No, nobody can "max" antialiasing. It just keeps going higher and higher the stronger video card you have. A GTX 650 can technically handle 8xMSAA, but you should never use that much because it's a massive performance drop and 4xMSAA looks the same. Stronger video cards can handle 32xMSAA, but that just gets more and more pointless and ridiculous. Past 4x it doesn't even improve quality very noticeably. Generally 4xMSAA is a safe number, but weaker video cards like a 550 or 630 should run 2xMSAA or just no MSAA for optimization.
Your 650 should handle 4xMSAA pretty easily in older games, but you may want to look at 2xMSAA or post/deferred AA in graphically intensive games to save your framerate if you run games at 1080p. Lower resolutions decrease the performance hit of antialiasing, so if you ran at 900p or 720p I'd assume you'd be able to use 4xMSAA whenever it's available.
Sometimes in very old games from 2004 where I'm running at 200+ fps, I enable 8xMSAA just for the tiny increase in quality, but usually that's not a good idea unless you just don't have anything else to use the extra performance on.
Post/deferred antialiasing can be maxed by just about anyone. It's doesn't use "4x" or "2x" or anything.
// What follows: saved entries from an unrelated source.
Lemma copied_heading (st : styles.t) (level : heading_level) (title : jsstring) :
  copied_line (heading_element st level title) = true.
Proof.
  apply copied_tag_line.
  - reflexivity.
  - unfold heading_element. rewrite !app_assoc. apply last_last.
  - destruct level; vm_compute; reflexivity.
Qed.

Lemma copied_rule (st : styles.t) : copied_line (otag "hr" (styles.hr st)) = true.
Proof.
  apply copied_tag_line; [reflexivity | apply last_otag | vm_compute; reflexivity].
Qed.

Lemma copied_item (st : styles.t) (item : jsstring) :
  copied_line (item_element st item) = true.
Proof.
  apply copied_tag_line.
  - reflexivity.
  - unfold item_element. rewrite !app_assoc, last_app_nonempty by discriminate.
    reflexivity.
  - vm_compute. reflexivity.
Qed.

Lemma copied_list (tag : string) (attr : jsstring) (st : styles.t)
    (items : list jsstring) :
  isBlockElement (lit "<" ++ lit tag) = true ->
  isBlockElement (lit "</" ++ lit tag ++ lit ">") = true ->
  (forall rest, isBlockElement (lit "<" ++ lit tag ++ rest)
                = isBlockElement (lit "<" ++ lit tag)) ->
  Forall (fun l => copied_line l = true) (list_lines tag attr st items).
Proof.
  intros Hopen Hclose Hrest. unfold list_lines. constructor.
  - apply copied_tag_line; [reflexivity | apply last_otag |].
    unfold otag. now rewrite Hrest.
  - apply Forall_app. split.
    + rewrite Forall_map. apply Forall_forall. intros i _. apply copied_item.
    + constructor; [|constructor]. apply copied_tag_line; [reflexivity | | exact Hclose].
      rewrite !app_assoc. apply last_last.
Qed.

Lemma wrap_lines_copied (st : styles.t) (X R : list jsstring) :
  Forall (fun l => copied_line l = true) X ->
  wrap_lines st false (X ++ R) = X ++ wrap_lines st false R.
Proof.
  induction 1 as [|l X Hl HX IH]; [reflexivity|].
  unfold copied_line in Hl. apply andb_true_iff in Hl as [He Hb].
  apply negb_true_iff in He. cbn [app wrap_lines]. rewrite He, Hb. cbn [app].
  now rewrite IH.
Qed.

Lemma wrap_paragraph_last (st : styles.t) (p : list jsstring) :
  p <> [] -> Forall (fun l => loose_line l = true) p ->
  wrap_lines st false p = wrapped_lines st p.
Proof.
  intros Hne Hp. destruct p as [|l ls]; [congruence|].
  apply Forall_cons_iff in Hp as [Hl Hls].
  destruct (loose_line_facts _ Hl) as (_ & _ & _ & He & Hb & _).
  cbn [wrap_lines]. rewrite He, Hb. cbn [negb].
  rewrite <- (app_nil_r ls) at 1. rewrite wrap_lines_loose_rest by exact Hls.
  reflexivity.
Qed.

Lemma wrap_paragraph_rest (st : styles.t) (p R : list jsstring) :
  p <> [] -> Forall (fun l => loose_line l = true) p ->
  wrap_lines st false (p ++ [] :: R) = wrapped_lines st p ++ [] :: wrap_lines st false R.
Proof.
  intros Hne Hp. destruct p as [|l ls]; [congruence|].
  apply Forall_cons_iff in Hp as [Hl Hls].
  destruct (loose_line_facts _ Hl) as (_ & _ & _ & He & Hb & _).
  cbn [app wrap_lines]. rewrite He, Hb. cbn [negb].
  rewrite wrap_lines_loose_rest by exact Hls.
  unfold wrapped_lines. cbn [hd tl wrap_lines app]. change (trim []) with (@nil char).
  cbn [is_empty app]. now rewrite <- app_assoc.
Qed.

Lemma lines_after_numbered_copied (st : styles.t) (b : block) :
  (forall lines, b <> Paragraph lines) ->
  Forall (fun l => copied_line l = true) (lines_after_numbered st b).
Proof.
  intros Hb. destruct b as [level title| |lines|items|items];
    cbn [lines_after_numbered lines_after_bullets lines_after_rules].
  - constructor; [apply copied_heading | constructor].
  - constructor; [apply copied_rule | constructor].
  - now elim (Hb lines).
  - apply copied_list; [reflexivity | reflexivity | intros rest; vm_compute; reflexivity].
  - apply copied_list; [reflexivity | reflexivity | intros rest; vm_compute; reflexivity].
Qed.

Lemma wrap_blocks (st : styles.t) (bs : list block) :
  Forall (fun b => block_ok b = true) bs ->
  wrap_lines st false (doc_lines (lines_after_numbered st) gap_after_lists bs)
  = doc_lines (block_html_lines st) gap_after_lists bs.
Proof.
  induction 1 as [|b bs Hb Hbs IH]; [reflexivity|].
  destruct bs as [|b' rest].
  - cbn [doc_lines]. destruct b as [level title| |lines|items|items];
      try (rewrite <- (app_nil_r (lines_after_numbered st _));
           rewrite wrap_lines_copied by (apply lines_after_numbered_copied; discriminate);
           cbn [wrap_lines block_html_lines]; now rewrite !app_nil_r).
    apply paragraph_ok in Hb as [Hne Hl]. now apply wrap_paragraph_last.
  - rewrite !doc_lines_cons. rewrite <- IH.
    destruct b as [level title| |lines|items|items];
      try (rewrite wrap_lines_copied by (apply lines_after_numbered_copied; discriminate);
           reflexivity).
    apply paragraph_ok in Hb as [Hne Hl].
    cbn [lines_after_numbered lines_after_bullets lines_after_rules block_lines
           block_html_lines gap_after_lists is_bullets is_numbered orb app].
    now apply wrap_paragraph_rest.
Qed.

Lemma join_block_html_lines (st : styles.t) (b : block) :
  block_ok b = true -> join [LF] (block_html_lines st b) = block_element st b.
Proof.
  intros Hok. destruct b as [level title| |lines|items|items];
    cbn [block_html_lines lines_after_numbered lines_after_bullets lines_after_rules
           block_element].
  - reflexivity.
  - reflexivity.
  - apply paragraph_ok in Hok as [Hne _]. now apply join_wrapped_lines.
  - apply bullets_ok in Hok as [Hne _]. now apply join_list_lines.
  - apply numbered_ok in Hok as [Hne _]. apply join_list_lines.
    destruct items; [congruence | discriminate].
Qed.

Lemma block_html_lines_nonempty (st : styles.t) (b : block) :
  block_ok b = true -> block_html_lines st b <> [].
Proof.
  intros Hok. destruct b as [level title| |lines|items|items];
    try (apply (stage_lines_nonempty st _ Hok)).
  discriminate.
Qed.

Lemma join_blocks_html (st : styles.t) (bs : list block) :
  Forall (fun b => block_ok b = true) bs ->
  join [LF] (doc_lines (block_html_lines st) gap_after_lists bs) = blocks_html st bs.
Proof.
  induction 1 as [|b bs Hb Hbs IH]; [reflexivity|].
  destruct bs as [|b' rest].
  - cbn [doc_lines blocks_html]. now apply join_block_html_lines.
  - rewrite doc_lines_cons.
    assert (Hd : doc_lines (block_html_lines st) gap_after_lists (b' :: rest) <> []).
    { apply doc_lines_nonempty; [discriminate|]. revert Hbs. apply Forall_impl.
      intros x. apply block_html_lines_nonempty. }
    pose proof (block_html_lines_nonempty st b Hb) as Hl.
    change (blocks_html st (b :: b' :: rest))
      with (block_element st b ++ block_gap b ++ blocks_html st (b' :: rest)).
    rewrite <- IH, <- (join_block_html_lines st b Hb).
    destruct b as [level title| |lines|items|items];
      cbn [gap_after_lists is_bullets is_numbered orb block_gap app];
      try (rewrite (@join_app [LF] _ ([] :: _) Hl) by discriminate;
           change (join [LF] ([] :: doc_lines (block_html_lines st) gap_after_lists (b' :: rest)))
             with (join [LF] ([[]] ++ doc_lines (block_html_lines st) gap_after_lists (b' :: rest)));
           rewrite (@join_app [LF] [[]] _) by (first [assumption | discriminate]);
           reflexivity);
      now rewrite (@join_app [LF] _ _ Hl Hd).
Qed.

(** ** The passes on a document of blocks *)

Lemma inline_doc_is_not (t : char) (L : list jsstring) :
  In t [96; 42; 91] -> Forall (fun l => inline_text l = true) L ->
  forallb (is_not t) (join [LF] L) = true.
Proof.
  intros Ht H. apply join_text.
  - cbn [In] in Ht. destruct Ht as [<-|[<-|[<-|[]]]]; reflexivity.
  - revert H. apply Forall_impl. intros l. apply forallb_impl.
    intros c. now apply inline_char_is_not.
Qed.

Section BlockDocument.

Variable sty : style.
Variable bs : list block.
Hypothesis blocks_ok : Forall (fun b => block_ok b = true) bs.

Let st := styles_of sty.

Lemma doc_inline (lines_of gap : block -> list jsstring) :
  (forall b, block_ok b = true -> Forall (fun l => inline_text l = true) (lines_of b)) ->
  (forall b, gap b = [] \/ gap b = [[]]) ->
  Forall (fun l => inline_text l = true) (doc_lines lines_of gap bs).
Proof.
  intros Hl Hg. apply doc_lines_Forall. revert blocks_ok. apply Forall_impl.
  intros b Hb. split; [now apply Hl|].
  destruct (Hg b) as [-> | ->]; [constructor | constructor; [reflexivity | constructor]].
Qed.

Lemma doc_heads (P : char -> bool) (lines_of : block -> list jsstring) :
  (forall b, block_ok b = true -> Forall (fun l => inline_text l = true) (lines_of b)) ->
  (forall b, block_ok b = true -> Forall (fun l => head_is P l = true) (lines_of b)) ->
  Forall (fun l => no_lt l = true /\ head_is P l = true) (doc_lines lines_of one_blank bs).
Proof.
  intros Hl Hh. apply doc_lines_Forall. revert blocks_ok. apply Forall_impl.
  intros b Hb. split.
  - apply Forall_and; [|now apply Hh]. generalize (Hl b Hb). apply Forall_impl.
    intros l. apply inline_no_lt.
  - constructor; [now split | constructor].
Qed.

Lemma first_passes_doc :
  first_passes st (join [LF] (doc_lines block_lines one_blank bs))
  = join [LF] (doc_lines block_lines one_blank bs).
Proof.
  unfold first_passes.
  rewrite (@replace_g_inert (codeblock_matcher st) (is_not 96)).
  - apply (@replace_heads (table_matcher st) (is_not 124));
      [apply run_matcher_anchored | apply table_inert | reflexivity |].
    apply doc_heads; [apply block_lines_inline|].
    intros b Hb. apply block_heads; [exact Hb|].
    destruct b; cbn [head_cases]; try reflexivity.
    + intros c Hc. apply (plain_head_is c Hc).
    + apply is_not_digit. reflexivity.
  - apply codeblock_inert.
  - apply inline_doc_is_not; [cbn; tauto|].
    apply doc_inline; [apply block_lines_inline | intros b; now right].
Qed.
It's usually either on or it's off.
Generally FXAA is lower quality, MLAA is higher quality, and SMAA is highest quality (nearly the same as 4xMSAA), though any of it can be run on almost any video card it's such a low performance drop.
Some FXAA can be pretty good quality as well though, like the stuff used in Borderlands 2 or Metro (it's called AAA in Metro, but really it's custom coded FXAA).
It's worth mentioning that you can turn on FXAA in almost any game with an Nvidia graphics card in your Nvidia Control Panel, but that is not recommended. It's very blurry and ruins detail. Even other FXAA in game menus tends to be higher quality than that.